Vor Freude kichernd hüpfte das Mädchen von dem Stuhl und trat langsam und vorsichtig auf die beiden Katzen zu, die gerade Schulter an Schulter aus dem großen Napf fraßen. Kaum hatte sie Lilith berührt, sauste die Katze unter den Tisch. Lucifer hingegen schien sich an den Streicheleinheiten nicht zu stören, sondern fraß einfach weiter.

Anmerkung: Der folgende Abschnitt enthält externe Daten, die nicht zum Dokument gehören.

(** * The further properties on the small engine, and [main] *)

Lemma Tiny_gen0_ok : PathORAM.generator_ok Tiny.L Tiny.gen0.
Proof.
  intros k. change (PathORAM.leaf_dist_min) with 0.
  change (PathORAM.leaf_dist_max Tiny.L) with 3. unfold Tiny.gen0. lia.
Qed.

Lemma Tiny_two_writes_ids :
  Forall (λ c, 0 ≤ PathORAM.call_blk c) Tiny.two_writes.
Proof. repeat (apply Forall_cons; split); try apply Forall_nil; simpl; lia. Qed.

Lemma Tiny_seven_writes_ids :
  Forall (λ c, 0 ≤ PathORAM.call_blk c) Tiny.seven_writes.
Proof. repeat (apply Forall_cons; split); try apply Forall_nil; simpl; lia. Qed.

Lemma Tiny_st_two_wf : PathORAM.wf Tiny.L Tiny.Zc Tiny.st_two.
Proof.
  apply (run_wf Tiny.L Tiny.B Tiny.Zc Tiny_params Tiny.gen0 Tiny.two_writes
           Tiny_gen0_ok Tiny_two_writes_ids).
Qed.

Lemma shared_ancestor_witness :
  0 ≤ 0 < PathORAM.leaf_count Tiny.L
  ∧ 0 ≤ 1 < PathORAM.leaf_count Tiny.L
  ∧ 0 ≤ 1 ≤ Tiny.L
  ∧ (PathORAM.getNodeOnPath Tiny.L 0 1 = PathORAM.getNodeOnPath Tiny.L 1 1
     ↔ 0 `div` 2 ^ (Tiny.L - 1) = 1 `div` 2 ^ (Tiny.L - 1)).
Proof.
  assert (0 ≤ 0 < PathORAM.leaf_count Tiny.L) as H1 by (vm_compute; done).
  assert (0 ≤ 1 < PathORAM.leaf_count Tiny.L) as H2 by (vm_compute; done).
  assert (0 ≤ 1 ≤ Tiny.L) as H3 by (unfold Tiny.L; lia).
  exact (conj H1 (conj H2 (conj H3
           (shared_ancestor Tiny.L Tiny_params 0 1 1 H1 H2 H3)))).
Defined.

Lemma path_nodes_in_tree_witness :
  0 ≤ 1 < PathORAM.leaf_count Tiny.L
  ∧ 0 ≤ 2 < PathORAM.leaf_count Tiny.L
  ∧ 0 ≤ 1 ≤ Tiny.L
  ∧ 0 ≤ 2 ≤ Tiny.L
  ∧ (2 ^ 1 - 1 ≤ PathORAM.getNodeOnPath Tiny.L 1 1 ≤ 2 ^ (1 + 1) - 2
     ∧ 0 ≤ PathORAM.getNodeOnPath Tiny.L 1 1 < PathORAM.bucket_count Tiny.L
     ∧ (1 ≠ 2 →
        PathORAM.getNodeOnPath Tiny.L 1 1 ≠ PathORAM.getNodeOnPath Tiny.L 2 2)).
Proof.
  assert (0 ≤ 1 < PathORAM.leaf_count Tiny.L) as H1 by (vm_compute; done).
  assert (0 ≤ 2 < PathORAM.leaf_count Tiny.L) as H2 by (vm_compute; done).
  assert (0 ≤ 1 ≤ Tiny.L) as H3 by (unfold Tiny.L; lia).
  assert (0 ≤ 2 ≤ Tiny.L) as H4 by (unfold Tiny.L; lia).
  exact (conj H1 (conj H2 (conj H3 (conj H4
           (path_nodes_in_tree Tiny.L Tiny_params 1 2 1 2 H1 H2 H3 H4))))).
Defined.

Lemma side_effects_depend_on_ids_only_witness :
  PathORAM.call_blk <$> [Tiny.write_0; Tiny.read_13]
  = PathORAM.call_blk <$> [Tiny.read_0; Tiny.write_13]
  ∧ Forall (λ c, PathORAM.call_blk c < PathORAM.block_count_N Tiny.L Tiny.Zc)
           [Tiny.write_0; Tiny.read_13]
  ∧ PathORAM.touched_trace Tiny.L Tiny.B Tiny.Zc
      [Tiny.write_0; Tiny.read_13] Tiny.gen
    = PathORAM.touched_trace Tiny.L Tiny.B Tiny.Zc
        [Tiny.read_0; Tiny.write_13] Tiny.gen.
Proof.
  assert (Forall (λ c, PathORAM.call_blk c
                       < PathORAM.block_count_N Tiny.L Tiny.Zc)
                 [Tiny.write_0; Tiny.read_13]) as Hids by tiny_range.
  exact (conj eq_refl (conj Hids
           (proj1 (proj2 (proj2
              (side_effects_depend_on_ids_only Tiny.L Tiny.B Tiny.Zc
                 Tiny_params Tiny.gen
                 [Tiny.write_0; Tiny.read_13] [Tiny.read_0; Tiny.write_13]
                 eq_refl Hids)))))).
Defined.

Lemma engine_is_a_block_array_witness :
  PathORAM.generator_ok Tiny.L Tiny.gen
  ∧ Forall (λ c, 0 ≤ PathORAM.call_blk c) [Tiny.write_0; Tiny.read_13]
  ∧ PathORAM.results Tiny.L Tiny.B Tiny.Zc [Tiny.write_0; Tiny.read_13]
      (PathORAM.new Tiny.L Tiny.B Tiny.Zc Tiny.gen)
    = PathORAM.plain_results Tiny.L Tiny.B Tiny.Zc
        [Tiny.write_0; Tiny.read_13] ∅.
Proof.
  exact (conj Tiny_gen_ok (conj Tiny_calls_ids
           (engine_is_a_block_array Tiny.L Tiny.B Tiny.Zc Tiny_params
              Tiny.gen [Tiny.write_0; Tiny.read_13]
              Tiny_gen_ok Tiny_calls_ids))).
Defined.

Lemma stored_iff_accessed_witness :
  PathORAM.generator_ok Tiny.L Tiny.gen
  ∧ Forall (λ c, 0 ≤ PathORAM.call_blk c) [Tiny.write_0; Tiny.read_13]
  ∧ ((∃ v, PathORAM.holds
             (PathORAM.run Tiny.L Tiny.B Tiny.Zc [Tiny.write_0; Tiny.read_13]
                (PathORAM.new Tiny.L Tiny.B Tiny.Zc Tiny.gen)) 13 v)
     ↔ ∃ c, c ∈ [Tiny.write_0; Tiny.read_13]
            ∧ PathORAM.call_blk c = 13
            ∧ 13 < PathORAM.block_count_N Tiny.L Tiny.Zc).
Proof.
  exact (conj Tiny_gen_ok (conj Tiny_calls_ids
           (stored_iff_accessed Tiny.L Tiny.B Tiny.Zc Tiny_params
              Tiny.gen [Tiny.write_0; Tiny.read_13] 13
              Tiny_gen_ok Tiny_calls_ids))).
Defined.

Lilith war schon immer die Vorsichtigere und Schüchternere von den beiden gewesen. Es wunderte mich also nicht, dass sie sich auf meinen Schoß rettete. Dass sie dann jedoch weiter hinauf kletterte und sich nicht entscheiden konnte, auf welcher meiner Schultern sie sitzen wollte, nervte langsam aber sicher. Immerhin besaß sie die Höflichkeit mir ins Ohr zu schnurren.